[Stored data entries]
☆ ☆ ☆ ☆

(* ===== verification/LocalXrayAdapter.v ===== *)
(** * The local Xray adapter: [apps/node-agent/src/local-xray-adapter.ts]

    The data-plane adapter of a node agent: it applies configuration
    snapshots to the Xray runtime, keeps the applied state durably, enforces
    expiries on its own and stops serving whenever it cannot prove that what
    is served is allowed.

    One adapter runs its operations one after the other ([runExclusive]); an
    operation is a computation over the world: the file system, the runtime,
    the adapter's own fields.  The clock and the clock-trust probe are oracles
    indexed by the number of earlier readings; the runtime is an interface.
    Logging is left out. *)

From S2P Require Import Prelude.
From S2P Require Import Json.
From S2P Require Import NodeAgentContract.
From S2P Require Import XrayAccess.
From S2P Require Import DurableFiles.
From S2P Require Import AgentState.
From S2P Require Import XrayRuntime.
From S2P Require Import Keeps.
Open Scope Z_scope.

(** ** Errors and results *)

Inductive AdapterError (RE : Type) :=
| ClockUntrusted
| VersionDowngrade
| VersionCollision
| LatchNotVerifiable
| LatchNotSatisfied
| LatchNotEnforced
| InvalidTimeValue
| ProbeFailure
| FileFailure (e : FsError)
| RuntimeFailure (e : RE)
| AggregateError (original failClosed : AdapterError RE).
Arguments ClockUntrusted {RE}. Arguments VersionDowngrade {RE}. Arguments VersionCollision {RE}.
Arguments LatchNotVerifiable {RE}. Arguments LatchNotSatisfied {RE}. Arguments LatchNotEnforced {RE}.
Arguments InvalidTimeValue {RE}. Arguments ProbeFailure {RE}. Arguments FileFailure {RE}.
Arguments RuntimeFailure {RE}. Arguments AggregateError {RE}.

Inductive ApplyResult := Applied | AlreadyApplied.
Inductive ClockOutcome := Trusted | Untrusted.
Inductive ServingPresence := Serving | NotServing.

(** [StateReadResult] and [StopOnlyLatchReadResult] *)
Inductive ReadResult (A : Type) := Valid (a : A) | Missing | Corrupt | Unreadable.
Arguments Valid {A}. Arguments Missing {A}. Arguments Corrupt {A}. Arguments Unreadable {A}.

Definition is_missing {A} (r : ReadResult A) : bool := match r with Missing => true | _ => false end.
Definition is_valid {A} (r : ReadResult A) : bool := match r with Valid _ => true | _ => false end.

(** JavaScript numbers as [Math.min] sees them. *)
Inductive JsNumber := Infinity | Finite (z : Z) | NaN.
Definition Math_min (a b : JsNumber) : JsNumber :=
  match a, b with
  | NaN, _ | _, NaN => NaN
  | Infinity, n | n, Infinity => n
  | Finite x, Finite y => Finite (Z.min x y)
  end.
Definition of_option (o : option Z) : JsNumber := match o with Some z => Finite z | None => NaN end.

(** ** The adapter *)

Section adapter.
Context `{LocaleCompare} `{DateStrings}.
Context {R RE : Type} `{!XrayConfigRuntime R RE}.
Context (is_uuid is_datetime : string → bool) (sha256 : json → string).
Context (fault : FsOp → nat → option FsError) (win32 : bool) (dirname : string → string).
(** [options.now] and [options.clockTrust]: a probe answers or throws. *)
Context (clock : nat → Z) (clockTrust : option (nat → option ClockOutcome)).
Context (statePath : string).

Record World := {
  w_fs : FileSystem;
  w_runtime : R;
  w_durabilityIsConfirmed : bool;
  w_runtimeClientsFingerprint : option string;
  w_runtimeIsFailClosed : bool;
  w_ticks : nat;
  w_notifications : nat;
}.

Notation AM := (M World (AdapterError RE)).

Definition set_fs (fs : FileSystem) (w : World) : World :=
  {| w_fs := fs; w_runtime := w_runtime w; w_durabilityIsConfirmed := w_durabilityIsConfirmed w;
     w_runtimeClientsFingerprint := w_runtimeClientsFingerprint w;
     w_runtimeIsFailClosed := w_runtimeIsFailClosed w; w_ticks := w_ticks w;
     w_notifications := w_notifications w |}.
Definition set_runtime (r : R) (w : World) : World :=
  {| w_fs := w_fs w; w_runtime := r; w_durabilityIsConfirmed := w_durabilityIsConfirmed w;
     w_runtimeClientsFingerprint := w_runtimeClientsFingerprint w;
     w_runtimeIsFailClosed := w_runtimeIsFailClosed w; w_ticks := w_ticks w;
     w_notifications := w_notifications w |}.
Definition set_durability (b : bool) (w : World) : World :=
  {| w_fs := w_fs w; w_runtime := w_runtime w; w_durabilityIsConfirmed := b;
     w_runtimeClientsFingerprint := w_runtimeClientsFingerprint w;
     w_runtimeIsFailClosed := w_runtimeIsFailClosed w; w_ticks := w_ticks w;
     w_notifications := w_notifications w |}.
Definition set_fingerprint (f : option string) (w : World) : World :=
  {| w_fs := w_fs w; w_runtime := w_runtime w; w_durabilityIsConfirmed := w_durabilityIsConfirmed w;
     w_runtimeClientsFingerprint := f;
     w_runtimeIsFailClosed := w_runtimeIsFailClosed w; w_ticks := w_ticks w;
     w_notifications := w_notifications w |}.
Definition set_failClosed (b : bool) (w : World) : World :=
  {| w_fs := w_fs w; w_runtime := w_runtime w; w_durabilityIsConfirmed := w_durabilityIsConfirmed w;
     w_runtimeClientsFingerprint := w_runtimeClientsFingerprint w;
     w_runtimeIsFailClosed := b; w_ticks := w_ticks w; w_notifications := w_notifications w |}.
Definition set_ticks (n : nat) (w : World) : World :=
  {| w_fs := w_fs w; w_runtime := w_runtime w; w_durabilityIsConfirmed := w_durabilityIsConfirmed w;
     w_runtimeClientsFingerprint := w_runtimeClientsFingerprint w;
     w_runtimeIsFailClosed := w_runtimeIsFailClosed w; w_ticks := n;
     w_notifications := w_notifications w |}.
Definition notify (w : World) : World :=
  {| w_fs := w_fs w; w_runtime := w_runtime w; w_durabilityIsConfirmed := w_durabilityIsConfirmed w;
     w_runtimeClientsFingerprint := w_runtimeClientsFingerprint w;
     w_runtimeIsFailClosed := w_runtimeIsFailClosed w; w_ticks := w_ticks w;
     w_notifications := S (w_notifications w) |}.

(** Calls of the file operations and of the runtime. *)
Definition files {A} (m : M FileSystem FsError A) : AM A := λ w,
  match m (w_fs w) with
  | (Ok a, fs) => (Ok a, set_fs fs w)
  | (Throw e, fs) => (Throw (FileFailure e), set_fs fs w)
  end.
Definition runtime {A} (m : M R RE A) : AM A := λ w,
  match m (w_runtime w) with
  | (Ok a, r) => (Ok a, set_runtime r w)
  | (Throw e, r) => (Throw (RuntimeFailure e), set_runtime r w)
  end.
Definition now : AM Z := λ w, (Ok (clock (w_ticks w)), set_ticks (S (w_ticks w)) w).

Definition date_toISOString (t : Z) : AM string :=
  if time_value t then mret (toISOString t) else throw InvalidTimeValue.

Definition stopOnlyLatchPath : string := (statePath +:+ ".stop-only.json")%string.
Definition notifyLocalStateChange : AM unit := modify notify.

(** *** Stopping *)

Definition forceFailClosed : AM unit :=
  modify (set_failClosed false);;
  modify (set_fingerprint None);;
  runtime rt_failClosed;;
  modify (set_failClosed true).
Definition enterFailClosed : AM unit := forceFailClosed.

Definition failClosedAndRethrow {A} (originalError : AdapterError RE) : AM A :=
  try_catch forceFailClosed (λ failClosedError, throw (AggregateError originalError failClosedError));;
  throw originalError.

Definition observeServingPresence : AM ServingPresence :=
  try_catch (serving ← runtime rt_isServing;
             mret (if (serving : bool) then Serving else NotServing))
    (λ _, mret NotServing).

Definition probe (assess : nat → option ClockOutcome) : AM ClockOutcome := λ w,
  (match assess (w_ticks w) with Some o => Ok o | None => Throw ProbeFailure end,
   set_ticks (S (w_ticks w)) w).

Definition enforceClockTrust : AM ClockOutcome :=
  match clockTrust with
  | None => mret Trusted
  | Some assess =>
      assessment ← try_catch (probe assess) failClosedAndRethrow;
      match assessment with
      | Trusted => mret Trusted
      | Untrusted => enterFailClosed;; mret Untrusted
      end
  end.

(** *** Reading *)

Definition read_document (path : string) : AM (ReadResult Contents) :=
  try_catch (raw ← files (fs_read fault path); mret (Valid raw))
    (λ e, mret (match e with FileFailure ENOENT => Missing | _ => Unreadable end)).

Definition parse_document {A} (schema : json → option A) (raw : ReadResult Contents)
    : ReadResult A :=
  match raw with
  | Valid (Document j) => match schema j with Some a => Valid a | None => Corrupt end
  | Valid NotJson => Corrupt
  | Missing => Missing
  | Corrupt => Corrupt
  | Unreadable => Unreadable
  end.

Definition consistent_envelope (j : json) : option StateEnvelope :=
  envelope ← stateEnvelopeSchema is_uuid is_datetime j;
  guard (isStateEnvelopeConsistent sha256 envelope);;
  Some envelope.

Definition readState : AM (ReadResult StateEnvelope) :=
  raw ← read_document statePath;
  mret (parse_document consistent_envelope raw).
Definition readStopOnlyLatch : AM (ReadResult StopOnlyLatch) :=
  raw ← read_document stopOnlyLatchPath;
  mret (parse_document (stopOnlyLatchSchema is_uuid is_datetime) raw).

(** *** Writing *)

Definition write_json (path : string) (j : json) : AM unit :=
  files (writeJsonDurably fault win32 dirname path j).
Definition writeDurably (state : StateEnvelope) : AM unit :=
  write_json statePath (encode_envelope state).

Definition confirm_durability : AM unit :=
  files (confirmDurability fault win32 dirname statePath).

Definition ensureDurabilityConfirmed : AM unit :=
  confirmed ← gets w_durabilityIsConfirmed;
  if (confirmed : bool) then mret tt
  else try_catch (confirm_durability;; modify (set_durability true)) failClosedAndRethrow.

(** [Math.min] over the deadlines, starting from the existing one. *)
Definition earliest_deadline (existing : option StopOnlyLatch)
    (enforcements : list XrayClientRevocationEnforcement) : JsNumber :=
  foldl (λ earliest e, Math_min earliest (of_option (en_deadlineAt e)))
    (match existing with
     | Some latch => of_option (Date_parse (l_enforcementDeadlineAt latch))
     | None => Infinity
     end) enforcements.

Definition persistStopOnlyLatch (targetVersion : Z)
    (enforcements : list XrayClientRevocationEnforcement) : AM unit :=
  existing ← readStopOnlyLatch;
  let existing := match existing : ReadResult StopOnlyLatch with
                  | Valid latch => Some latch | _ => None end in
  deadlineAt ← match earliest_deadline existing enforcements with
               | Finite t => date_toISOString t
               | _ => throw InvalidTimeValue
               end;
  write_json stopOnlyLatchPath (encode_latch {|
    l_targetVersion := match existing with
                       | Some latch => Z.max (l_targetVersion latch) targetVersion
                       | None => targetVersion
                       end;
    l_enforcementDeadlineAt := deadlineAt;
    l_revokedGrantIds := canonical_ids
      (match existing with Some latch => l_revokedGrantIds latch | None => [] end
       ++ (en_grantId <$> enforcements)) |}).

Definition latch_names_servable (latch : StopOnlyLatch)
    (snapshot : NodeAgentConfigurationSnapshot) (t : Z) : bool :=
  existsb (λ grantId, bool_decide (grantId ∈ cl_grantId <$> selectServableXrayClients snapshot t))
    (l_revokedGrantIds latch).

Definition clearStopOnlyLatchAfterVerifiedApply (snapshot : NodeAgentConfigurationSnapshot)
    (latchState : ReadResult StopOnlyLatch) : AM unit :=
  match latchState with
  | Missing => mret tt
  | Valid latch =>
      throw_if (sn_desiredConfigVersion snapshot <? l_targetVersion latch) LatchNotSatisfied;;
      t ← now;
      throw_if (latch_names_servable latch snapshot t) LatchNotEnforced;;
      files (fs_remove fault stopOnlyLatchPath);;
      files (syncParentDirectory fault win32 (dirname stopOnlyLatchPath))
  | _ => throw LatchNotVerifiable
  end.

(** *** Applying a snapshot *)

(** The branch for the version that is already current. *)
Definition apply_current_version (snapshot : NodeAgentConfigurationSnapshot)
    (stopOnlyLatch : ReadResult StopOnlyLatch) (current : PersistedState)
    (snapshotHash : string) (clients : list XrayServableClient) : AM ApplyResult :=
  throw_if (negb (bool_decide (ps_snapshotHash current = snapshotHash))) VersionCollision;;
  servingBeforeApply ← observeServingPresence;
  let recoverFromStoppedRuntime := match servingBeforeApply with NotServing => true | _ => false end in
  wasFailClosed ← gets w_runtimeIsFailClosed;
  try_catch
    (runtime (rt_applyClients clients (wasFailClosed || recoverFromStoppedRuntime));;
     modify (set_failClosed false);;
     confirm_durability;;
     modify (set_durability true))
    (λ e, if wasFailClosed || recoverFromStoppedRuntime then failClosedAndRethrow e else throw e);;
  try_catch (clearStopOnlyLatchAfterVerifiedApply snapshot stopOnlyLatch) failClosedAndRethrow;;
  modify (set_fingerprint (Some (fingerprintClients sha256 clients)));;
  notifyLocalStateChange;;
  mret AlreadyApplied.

☆ ☆ ☆ ☆

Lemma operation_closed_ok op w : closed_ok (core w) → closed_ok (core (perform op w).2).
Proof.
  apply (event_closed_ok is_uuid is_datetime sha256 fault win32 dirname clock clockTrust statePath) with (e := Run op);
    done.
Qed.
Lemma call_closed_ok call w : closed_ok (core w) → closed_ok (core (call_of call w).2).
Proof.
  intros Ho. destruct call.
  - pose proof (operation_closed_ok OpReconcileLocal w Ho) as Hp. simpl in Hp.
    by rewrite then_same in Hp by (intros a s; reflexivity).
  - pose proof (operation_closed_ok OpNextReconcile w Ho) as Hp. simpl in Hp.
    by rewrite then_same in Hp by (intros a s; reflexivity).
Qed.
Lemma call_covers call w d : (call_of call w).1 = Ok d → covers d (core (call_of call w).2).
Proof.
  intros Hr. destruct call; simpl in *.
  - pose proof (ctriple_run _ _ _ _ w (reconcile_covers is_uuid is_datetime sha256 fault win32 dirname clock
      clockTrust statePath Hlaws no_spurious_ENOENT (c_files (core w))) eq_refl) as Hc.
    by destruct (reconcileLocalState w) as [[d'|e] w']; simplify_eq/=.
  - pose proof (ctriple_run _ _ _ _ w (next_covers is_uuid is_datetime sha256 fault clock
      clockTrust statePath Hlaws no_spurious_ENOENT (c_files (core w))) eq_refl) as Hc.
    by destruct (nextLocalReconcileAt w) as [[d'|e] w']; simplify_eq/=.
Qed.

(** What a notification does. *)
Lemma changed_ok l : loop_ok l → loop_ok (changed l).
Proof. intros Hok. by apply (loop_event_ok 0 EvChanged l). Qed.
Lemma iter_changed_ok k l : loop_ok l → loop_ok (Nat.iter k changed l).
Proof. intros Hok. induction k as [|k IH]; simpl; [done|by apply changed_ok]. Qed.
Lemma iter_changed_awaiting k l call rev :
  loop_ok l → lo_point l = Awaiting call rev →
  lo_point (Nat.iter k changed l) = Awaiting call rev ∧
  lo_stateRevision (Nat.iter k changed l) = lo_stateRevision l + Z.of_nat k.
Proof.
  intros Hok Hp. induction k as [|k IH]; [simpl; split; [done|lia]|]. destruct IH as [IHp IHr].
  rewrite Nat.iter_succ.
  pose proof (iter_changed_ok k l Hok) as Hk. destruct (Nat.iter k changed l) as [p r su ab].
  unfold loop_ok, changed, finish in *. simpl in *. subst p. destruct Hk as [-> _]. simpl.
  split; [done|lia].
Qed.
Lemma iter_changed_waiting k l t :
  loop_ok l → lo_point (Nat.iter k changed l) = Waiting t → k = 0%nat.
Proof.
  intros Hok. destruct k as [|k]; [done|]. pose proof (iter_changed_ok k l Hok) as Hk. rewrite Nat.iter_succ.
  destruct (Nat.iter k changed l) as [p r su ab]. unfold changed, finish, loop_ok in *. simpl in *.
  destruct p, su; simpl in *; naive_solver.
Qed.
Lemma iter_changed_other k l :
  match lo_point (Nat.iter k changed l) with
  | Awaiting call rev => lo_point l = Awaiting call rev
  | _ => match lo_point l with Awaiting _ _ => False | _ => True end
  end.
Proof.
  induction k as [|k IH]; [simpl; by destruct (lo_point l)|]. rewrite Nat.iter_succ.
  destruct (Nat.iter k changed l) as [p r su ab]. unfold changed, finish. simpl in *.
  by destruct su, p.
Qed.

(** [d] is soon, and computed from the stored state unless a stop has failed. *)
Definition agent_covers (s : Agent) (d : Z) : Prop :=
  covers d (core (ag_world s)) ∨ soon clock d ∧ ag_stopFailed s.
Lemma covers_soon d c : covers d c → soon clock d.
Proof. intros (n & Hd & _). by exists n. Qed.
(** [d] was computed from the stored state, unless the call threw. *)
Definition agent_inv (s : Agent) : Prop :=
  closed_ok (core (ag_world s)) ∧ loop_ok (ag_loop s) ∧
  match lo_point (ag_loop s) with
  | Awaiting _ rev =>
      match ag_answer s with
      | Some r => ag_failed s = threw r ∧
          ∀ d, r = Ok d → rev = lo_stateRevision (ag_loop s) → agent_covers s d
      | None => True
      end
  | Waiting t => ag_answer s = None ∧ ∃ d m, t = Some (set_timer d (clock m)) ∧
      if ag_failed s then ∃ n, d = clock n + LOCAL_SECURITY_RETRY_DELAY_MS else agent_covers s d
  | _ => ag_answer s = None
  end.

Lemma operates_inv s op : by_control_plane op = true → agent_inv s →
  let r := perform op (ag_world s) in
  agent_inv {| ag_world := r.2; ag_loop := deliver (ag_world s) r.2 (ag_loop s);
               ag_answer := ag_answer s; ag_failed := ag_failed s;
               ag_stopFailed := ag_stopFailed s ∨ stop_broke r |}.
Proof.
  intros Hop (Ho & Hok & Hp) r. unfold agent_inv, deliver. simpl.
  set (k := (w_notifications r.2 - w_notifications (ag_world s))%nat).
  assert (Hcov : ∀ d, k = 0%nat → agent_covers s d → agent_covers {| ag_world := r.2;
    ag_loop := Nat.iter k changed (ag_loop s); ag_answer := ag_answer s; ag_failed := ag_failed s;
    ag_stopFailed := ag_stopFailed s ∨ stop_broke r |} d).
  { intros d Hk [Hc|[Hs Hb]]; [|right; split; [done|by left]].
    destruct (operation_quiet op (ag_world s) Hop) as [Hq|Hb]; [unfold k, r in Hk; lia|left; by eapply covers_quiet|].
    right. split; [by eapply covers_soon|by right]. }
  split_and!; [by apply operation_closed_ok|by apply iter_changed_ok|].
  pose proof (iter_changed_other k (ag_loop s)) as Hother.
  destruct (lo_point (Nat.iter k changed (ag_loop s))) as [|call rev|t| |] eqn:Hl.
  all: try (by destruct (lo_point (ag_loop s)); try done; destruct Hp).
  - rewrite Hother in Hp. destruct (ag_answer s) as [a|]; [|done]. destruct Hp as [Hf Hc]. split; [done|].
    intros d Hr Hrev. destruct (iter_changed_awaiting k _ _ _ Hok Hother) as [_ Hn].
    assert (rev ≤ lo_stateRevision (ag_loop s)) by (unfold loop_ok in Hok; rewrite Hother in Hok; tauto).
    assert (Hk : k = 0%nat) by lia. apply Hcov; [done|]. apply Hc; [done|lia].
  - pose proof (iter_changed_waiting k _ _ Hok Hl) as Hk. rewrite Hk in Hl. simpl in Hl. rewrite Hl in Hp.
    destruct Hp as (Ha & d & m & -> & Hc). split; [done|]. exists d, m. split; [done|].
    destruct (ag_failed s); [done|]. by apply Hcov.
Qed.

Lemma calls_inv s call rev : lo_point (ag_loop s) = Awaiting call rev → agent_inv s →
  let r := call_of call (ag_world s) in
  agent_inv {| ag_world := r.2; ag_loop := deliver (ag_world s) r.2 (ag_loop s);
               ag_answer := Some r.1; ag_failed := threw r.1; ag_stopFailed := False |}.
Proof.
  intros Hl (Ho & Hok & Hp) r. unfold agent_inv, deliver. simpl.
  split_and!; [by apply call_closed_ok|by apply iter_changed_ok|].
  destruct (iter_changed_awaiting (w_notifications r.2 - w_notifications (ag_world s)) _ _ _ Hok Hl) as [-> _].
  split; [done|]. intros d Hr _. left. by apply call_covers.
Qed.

☆ ☆ ☆ ☆

→ **THE TASK**
Throughout the data above, copy all lines where the word "Finite" is found.

→ **WRITTEN RESPONSE**
Inductive JsNumber := Infinity | Finite (z : Z) | NaN.
  | Finite x, Finite y => Finite (Z.min x y)
Definition of_option (o : option Z) : JsNumber := match o with Some z => Finite z | None => NaN end.
               | Finite t => date_toISOString t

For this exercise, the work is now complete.